Government health care, cost cutting, and quality of care

James Capretta:

"The Obama plan to cut Medicare’s reimbursement rates should be exhibit A in the case against ObamaCare. This is what governments do when they run health-insurance plans. They promise targeted 'reforms' to root out waste and inefficiency, but what they actually deliver is indiscriminate, across-the-board price controls that do nothing to change the underlying cost structure of health-care. These cuts won’t 'bend the cost-curve'; they will simply further widen the gap between public and private payment rates, thus shifting more of the costs to private premium payers.

President Obama and his aides have talked incessantly about how they want to even out regional disparities in spending that don’t produce better health outcomes. The emphasis should be on quality, not quantity. But their actual proposals make no such distinctions. The highest quality, lowest cost hospitals will get cut just as much as the highest cost, lowest quality hospitals. There’s no purchasing of 'value.' It’s reimbursement cuts for everyone, no matter how well or badly they treat patients.
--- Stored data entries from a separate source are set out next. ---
(** The payload of the start command; [extra] are the fields that only the
    first dispatch of a message has. *)
Definition start_payload (turn : turn_dto) (run_id turn_id : string) (request : string) (message : string)
    (extra config : list (string * pyval)) : list (string * pyval) :=
  let payload :=
    dict_update
      ([("run_id", VStr run_id); ("thread_id", VStr (str_field turn "thread_id")); ("turn_id", VStr turn_id);
        ("client_request_id", VStr request); ("provider", VStr (str_field turn "provider"));
        ("cwd", VStr (str_field turn "cwd")); ("message", VStr message); ("launch_actor", VStr "user");
        ("launch_surface", VStr "console")]%string ++ extra) config in
  if truthy (assoc "resume_provider_thread_id" turn)
  then dict_set "resume_provider_thread_id"%string (assoc "resume_provider_thread_id" turn) payload
  else payload.

(** ** Asking the machine *)

(** What a start came to. *)
Inductive start_outcome : Type :=
  | StartRefused (error_code : string) (error : string)
  | StartUnknown (error : string)
  | StartTaken.

(** [dict(response.message or {})]. *)
Definition reply_message (r : machine_reply) : list (string * pyval) := default [] (mr_message r).

(** [message.get("error") if isinstance(..., dict) else {}]. *)
Definition reply_detail (r : machine_reply) : list (string * pyval) := mapping (assoc "error" (reply_message r)).

(** [str(detail.get("message") or response.error or default)]. *)
Definition reply_error (r : machine_reply) (default_ : string) : string :=
  default default_ (opt_or (str_or (assoc "message" (reply_detail r))) (mr_error r ≫= or_none)).

(** [str(detail.get("code") or "provider_launch_failed")]; the first dispatch
    strips the code. *)
Definition reply_code (first : bool) (r : machine_reply) : string :=
  let code := str_or (assoc "code" (reply_detail r)) in
  default "provider_launch_failed" (if first then clean code else code).

(** The dispatch of one turn: [supports], then [send_command]. *)
Definition ask_machine (env : environment) (first : bool) (n : nat) (turn : turn_dto) (payload : list (string * pyval)) :
    start_outcome :=
  let capability := str_field turn "provider" +:+ ".turn_start" in
  if negb (env_supports env n (str_field turn "device_id") capability) then
    StartRefused "adapter_unavailable" ("Machine Agent does not advertise " +:+ capability)
  else
    let r := env_send env n payload in
    if negb (mr_transport_ok r) then
      StartUnknown (default "Console turn dispatch outcome is unknown" (mr_error r ≫= or_none))
    else
      match assoc "ok" (reply_message r) with
      | VBool true => StartTaken
      | _ => StartRefused (reply_code first r) (reply_error r "Console turn dispatch failed")
      end.

(** ** Reporting *)

(** The parameters of [session.console.turn.update.v2] after a dispatch. *)
Definition turn_report (owner_id : Z) (turn_id run_id session_id thread_id provider device_id state : string)
    (error_code error : option string) (now : Z) : list (string * pyval) :=
  [("turn", VDict
     [("turn_id", VStr turn_id); ("run_id", VStr run_id); ("owner_id", VInt owner_id); ("session_id", VStr session_id);
      ("thread_id", VStr thread_id); ("provider", VStr provider); ("device_id", VStr device_id); ("state", VStr state);
      ("expected_state", VStr "starting"); ("error_code", opt_str error_code); ("error", opt_str error);
      ("updated_at", VStr (isoformat (utc now)))])]%string.

(** The answer as the caller reads it: [result.get("turn") or {}],
    [result.get("applied") is False] and [result.get("next_turn")]. *)
Definition answer_turn (a : update_answer) : turn_dto :=
  match a with
  | TurnNotFound => []
  | TurnStale t _ | TurnReplayed t _ _ | TurnApplied t _ _ => t
  end.

Definition answer_unapplied (a : update_answer) : bool :=
  match a with TurnStale _ _ | TurnReplayed _ _ _ => true | TurnNotFound | TurnApplied _ _ _ => false end.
None of this should be surprising, though. The idea that the government could hire a bunch of analysts to run the U.S. health-care system from Washington with precise and painless efficiency was always a fiction. The only reliable and lasting way to drive greater efficiency in health-care is with cost-conscious consumers in a reformed marketplace. Absent that, the government will always resort to arbitrary cost-cutting to meet budget targets, with no distinction made between high-value and low-value care. And with price cuts come waiting lists and queues. Call it ObamaCare."